Artificial Intelligence Computing Service Provider

Case Brief


  • In this case, by leveraging NVIDIA GPUs, CUDA, and CuDNN, Star Pharma Technology has increased the efficiency of training models to generate drug candidate molecules with independent intellectual property rights and improved druggability from hundreds of millions of compounds by more than tenfold, while reducing the time required for predicting compound reaction pathways to the second level.

  • This case primarily utilizes NVIDIA GPUs, CUDA, and cuDNN.

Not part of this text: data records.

(** What [Heap.stripDeprecated] returns stands for the tree that
    [StripDeprecated.stripDeprecated] computes, in new objects only. *)
Lemma stripDeprecated_builds names :
  forall fuel v h hv,
    wf v -> repr h hv v -> height v < fuel ->
    exists r h',
      stripDeprecated fuel hv names h = Ok (r, h')
      /\ built h' (length h') (length h) r (StripDeprecated.stripDeprecated v names).
Proof.
  induction fuel as [|fuel IH]; intros v h hv Hwf Hr Hfuel; [lia|].
  cbn [stripDeprecated].
  inversion Hr as [| | | |l helems elems Hl Hall|l hprops props Hl Hall]; subst;
    try (eexists _, _; split; [reflexivity|constructor]).
  - rewrite Hl. unfold alloc.
    destruct (strip_elems_builds
                (fun v => stripDeprecated fuel v names) names l h helems elems
                (fun v h res => stripDeprecated_frame names fuel v h res)
                (fun v val h' Hin Hrv =>
                   IH v h' val (wf_element _ _ Hwf Hin) Hrv
                     ltac:(pose proof (height_element _ _ Hin); lia))
                Hl Hall elems [] (h ++ [HArr []]) [] eq_refl
                (building_start h (HArr []))
                ltac:(rewrite lookup_app_r by lia; rewrite Nat.sub_diag; reflexivity)
                ltac:(constructor)) as (h' & acc' & Hloop & Hacc & Hbuilt).
    simpl in Hloop. rewrite (Forall2_length _ _ _ Hall). rewrite Hloop. cbn [bind].
    exists (HRef (length h)), h'. split; [reflexivity|].
    cbn [StripDeprecated.stripDeprecated].
    eapply built_arr; [|exact Hacc|exact Hbuilt].
    apply lookup_lt_Some in Hacc. lia.
  - rewrite Hl. unfold alloc.
    destruct (strip_props_builds
                (fun v => stripDeprecated fuel v names) names l h hprops props
                (fun v h res => stripDeprecated_frame names fuel v h res)
                (fun k v val h' Hin Hrv =>
                   IH v h' val (wf_property _ _ _ Hwf Hin) Hrv
                     ltac:(pose proof (height_property _ _ _ Hin); lia))
                Hl Hall (wf_mapping _ Hwf) props [] (h ++ [HObj []]) [] eq_refl
                (building_start h (HObj []))
                ltac:(rewrite lookup_app_r by lia; rewrite Nat.sub_diag; reflexivity)
                ltac:(constructor)) as (h' & acc' & Hloop & Hacc & Hbuilt).
    rewrite (Forall2_keys _ _ _ Hall). rewrite Hloop. cbn [bind].
    exists (HRef (length h)), h'. split; [reflexivity|].
    rewrite stripDeprecated_mapping.
    eapply built_obj; [|exact Hacc|exact Hbuilt].
    apply lookup_lt_Some in Hacc. lia.
Qed.

(** The function on trees is what the script computes on the heap: on a heap
    that holds the tree [v] at [hv], the call returns a value that stands
    for [StripDeprecated.stripDeprecated v names], and [hv] still stands for
    [v]. *)
Lemma stripDeprecated_on_the_heap h hv v names :
  wf v -> repr h hv v ->
  exists fuel r h',
    stripDeprecated fuel hv names h = Ok (r, h')
    /\ repr h' r (StripDeprecated.stripDeprecated v names)
    /\ repr h' hv v.
Proof.
  intros Hwf Hr.
  destruct (stripDeprecated_builds names (S (height v)) v h hv Hwf Hr ltac:(lia))
    as (r & h' & Hrun & Hbuilt).
  exists (S (height v)), r, h'. split; [exact Hrun|].
  split; [eapply built_repr; exact Hbuilt|].
  destruct (stripDeprecated_frame _ _ _ _ _ Hrun) as (Hp & _).
  eapply repr_preserved; eauto.
Qed.


(* ------------------------------------------------------------------ *)
(** ** The renderer ends on schemas without references *)
(* ------------------------------------------------------------------ *)

Lemma ends_bind {A B} (m : outcome A) (f : A -> outcome B) :
  ends m = true -> (forall a, m = Ok a -> ends (f a) = true) -> ends (bind m f) = true.
Proof. destruct m; simpl; auto. Qed.

Lemma ends_map_outcome {A B} (f : A -> outcome B) l :
  (forall a, In a l -> ends (f a) = true) -> ends (map_outcome f l) = true.
Proof.
  induction l as [|a l IH]; intros H; [reflexivity|].
  simpl. apply ends_bind; [apply H; left; reflexivity|]. intros b _.
  apply ends_bind; [apply IH; intros; apply H; right; assumption|]. reflexivity.
Qed.

Lemma getTypeString_ends spec schema refName :
  ends (getTypeString spec schema refName) = true.
Proof.
  unfold getTypeString. destruct (negb (truthy schema)); [reflexivity|].
  destruct (get schema "enum") as [e|]; [|reflexivity].
  destruct (truthy e); [|reflexivity]. destruct e; reflexivity.
Qed.

Lemma required_set_ends required : ends (required_set required) = true.
Proof.
  destruct required as [r|]; [|reflexivity]. simpl.
  destruct (truthy r); [|reflexivity]. destruct r; reflexivity.
Qed.

Lemma In_indexed_from k v elems : forall i, In (k, v) (indexed_from i elems) -> In v elems.
Proof.
  induction elems as [|e rest IH]; intros i H; [destruct H|].
  simpl in H. destruct H as [[= _ <-]|H]; [left; reflexivity|right; eauto].
Qed.

(** A member of a tree is lower than the tree, and has no reference when
    the tree has none. *)
Lemma entry_below t k v :
  In (k, v) (entries t) -> height v < height t /\ (ref_free t = true -> ref_free v = true).
Proof.
  destruct t as [| | | |elems|props]; simpl; try tauto; intros Hin.
  - apply In_indexed_from in Hin. split; [exact (height_element _ _ Hin)|].
    intros H. rewrite forallb_forall in H. auto.
  - split; [exact (height_property _ _ _ Hin)|].
    intros H. apply andb_true_iff in H as [_ H]. rewrite forallb_forall in H.
    exact (H _ Hin).
Qed.

Lemma nth_error_In_entries elems i v :
  nth_error elems i = Some v -> exists k, In (k, v) (entries (VArr elems)).
Proof.
  simpl. generalize 0. revert i.
  induction elems as [|e rest IH]; intros [|i] n H; try discriminate; simpl in *.
  - injection H as <-. eexists. left. reflexivity.
  - destruct (IH _ (S n) H) as (k & Hk). exists k. right. exact Hk.
Qed.

Lemma get_below t k v :
  get t k = Some v -> height v < height t /\ (ref_free t = true -> ref_free v = true).
Proof.
  destruct t as [| | | |elems|props]; simpl; try discriminate.
  - destruct (index_of_key k) as [i|]; [|discriminate]. intros H.
    destruct (nth_error_In_entries _ _ _ H) as (k' & Hin).
    exact (entry_below (VArr elems) k' v Hin).
  - intros H. exact (entry_below (VObj props) k v (assoc_In _ _ _ H)).
Qed.

Lemma qget_below t k v :
  qget t k = Some v -> height v < height t /\ (ref_free t = true -> ref_free v = true).
Proof.
  unfold qget, oget. destruct t; try discriminate; apply get_below.
Qed.

Lemma ref_free_no_ref t : ref_free t = true -> otruthy (get t "$ref") = false.
Proof.
  destruct t as [| | | |elems|props]; try reflexivity; simpl.
  intros H. apply andb_true_iff in H as [H _]. apply negb_true_iff in H. exact H.
Qed.

Lemma resolveSchema_ref_free spec schema :
  ref_free schema = true ->
  resolveSchema spec schema = if truthy schema then schema else VNull.
Proof.
  intros H. unfold resolveSchema. rewrite (ref_free_no_ref _ H).
  destruct (truthy schema); reflexivity.
Qed.

(** On a schema without references the recursion goes to parts of the
    schema, and the fuel suffices once it exceeds the height. *)
Lemma schemaToExpandableContent_ends spec :
  forall fuel schema schemaName indent,
    ref_free schema = true -> height schema < fuel ->
    ends (schemaToExpandableContent fuel spec schema schemaName indent) = true.
Proof.
  induction fuel as [|fuel IH]; intros schema schemaName indent Hfree Hfuel; [lia|].
  cbn [schemaToExpandableContent].
  rewrite (resolveSchema_ref_free _ _ Hfree).
  destruct (truthy schema) eqn:Ht; [|reflexivity]. rewrite Ht. cbn [negb].
  destruct (get schema "properties") as [props|] eqn:Hprops; [|reflexivity].
  match goal with |- ends (if ?c then _ else _) = true => destruct c end; [|reflexivity].
  destruct (get_below _ _ _ Hprops) as [Hh Hf]. specialize (Hf Hfree).
  apply ends_bind; [apply required_set_ends|]. intros required _.
  apply ends_bind; [|reflexivity].
  apply ends_map_outcome. intros [propName propSchema] Hin.
  destruct (entry_below _ _ _ Hin) as [Hh' Hf']. specialize (Hf' Hf).
  unfold property_lines.
  rewrite (resolveSchema_ref_free _ _ Hf').
  assert (Hnoref : otruthy (qget propSchema "$ref") = false).
  { unfold qget, oget. destruct propSchema; try reflexivity; apply ref_free_no_ref;
      exact Hf'. }
  rewrite Hnoref. cbn [andb orb].
  set (propResolved := if truthy propSchema then propSchema else VNull).
  assert (Hres : forall k v, qget propResolved k = Some v ->
                   height v < height propSchema /\ ref_free v = true).
  { intros k v Hv. unfold propResolved in Hv. destruct (truthy propSchema).
    - destruct (qget_below _ _ _ Hv) as [? HfV]. auto.
    - discriminate Hv. }
  apply ends_bind; [apply getTypeString_ends|]. intros typeStr _.
  match goal with |- ends (if ?c then _ else _) = true => destruct c eqn:Hc end.
  - apply andb_true_iff in Hc as [_ Hc]. rewrite orb_false_r in Hc. rewrite Hc.
    apply ends_bind; [|reflexivity].
    apply IH.
    + unfold propResolved. destruct (truthy propSchema); [exact Hf'|reflexivity].
    + unfold propResolved. destruct (truthy propSchema); simpl; lia.
  - match goal with |- ends (if ?c then _ else _) = true => destruct c eqn:Hc2 end;
      [|reflexivity].
    apply ends_bind; [apply getTypeString_ends|]. intros arrTypeStr _.
    apply ends_bind; [|reflexivity].
    set (propItems := or_else (qget propResolved "items") (qget propSchema "items")) in *.
    assert (Hitems : forall i, propItems = Some i ->
                       height i < height propSchema /\ ref_free i = true).
    { intros i Hi. unfold propItems, or_else in Hi.
      destruct (otruthy (qget propResolved "items")).
      - eapply Hres. exact Hi.
      - destruct (qget_below _ _ _ Hi) as [? HfI]. auto. }
    destruct propItems as [i|] eqn:Ei.
    + destruct (Hitems i eq_refl) as [Hhi Hfi].
      assert (Hnr : otruthy (oget (Some i) "$ref") = false).
      { unfold oget. destruct i; try reflexivity; apply ref_free_no_ref; exact Hfi. }
      rewrite Hnr. apply IH; [exact Hfi|simpl; lia].
    + simpl. apply IH; [reflexivity|simpl; lia].
Qed.


(* ================================================================== *)
(** * More about the Filter *)
(* ================================================================== *)

Import StripDeprecated.

(* ------------------------------------------------------------------ *)
(** ** The two helpers that read a schema name *)
(* ------------------------------------------------------------------ *)

(** [getSchemaNameFromRef] yields a name for the strings
    [#/components/schemas/<name>] with a name that is not empty and holds no
    line terminator, and for nothing else: not for a value that is no string,
    not for a pointer into another section or another file. *)
Theorem getSchemaNameFromRef_accepts_pointers_only ref name :
  StripDeprecated.getSchemaNameFromRef ref = Some name <->
  ref = Some (VStr (SCHEMAS_POINTER +:+ name))
  /\ name <> EmptyString /\ dot_star name = name.
Proof.
  split.
  - intros H. destruct ref as [[| | |s| |]|]; try discriminate H.
    apply getSchemaNameFromRef_spec in H as (-> & Hne & Hdot). auto.
  - intros (-> & Hne & Hdot). apply getSchemaNameFromRef_spec. auto.
Qed.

Company Profile and Application Background


StarPharma Technologies is a startup leveraging AI technology to accelerate new drug development. By integrating multiple deep learning modules, the StarPharma AI platform significantly reduces the time and cost associated with new drug development while providing comprehensive patent protection for products under development. The company employs deep learning algorithms to build multiple preclinical drug development modules, substantially shortening the timeline required for drug discovery and development.

 

Challenges and Application Solutions


The discovery of new drugs is crucial to human health. Traditional drug development methods have only explored 1010level compound space. Drug R&D involves huge investments, long timelines, and low success rates; bringing a drug to market often requires over a decade of development and billions of dollars in investment. According to a Deloitte research report, the return on investment for global new drug development has fallen to a historic low of just 1.9%. There is an urgent need for new approaches to transform and accelerate the drug development process.

 

By integrating graph neural networks, reinforcement learning, and computational chemistry, the Star Drug team designs and screens drug candidate molecules. Leveraging NVIDIA GPUs, CUDA, and CuDNN, Star Drug Technology has developed multiple models to perform multimodal big data learning on known molecular structures. These models rapidly compute based on protein multi-level structures, compound group properties, and combination patterns, thereby generating drug candidate molecules with independent intellectual property rights and improved druggability from hundreds of millions of compounds. Compared with traditional CPU-based training, GPU acceleration enhances model training efficiency by more than tenfold.

 

In addition, Star Pharmatech leverages NVIDIA GPUs to process massive volumes of chemical reaction data, conducting further synthetic feasibility screening on molecules designed by AI models. This capability reduces compound reaction pathway prediction to the second level, creating more possibilities for humanity to explore a broader universe of compounds.

 

Efficacy and Impact


The traditional drug development and screening process takes years, but with the acceleration provided by NVIDIA GPUs, AI-powered drug screening can be completed in just a few days.

 

“The application of AI in drug R&D hinges on breakthroughs in algorithms and computing power. We are delighted that in this era, alongside the rapid advancement of deep learning algorithms, NVIDIA’s powerful GPU computing platform empowers us to explore more complex and effective models, thereby facilitating the practical implementation of AI in drug discovery,” said Dr. Li Chengtao, Founder and CEO of Xingyao Technology.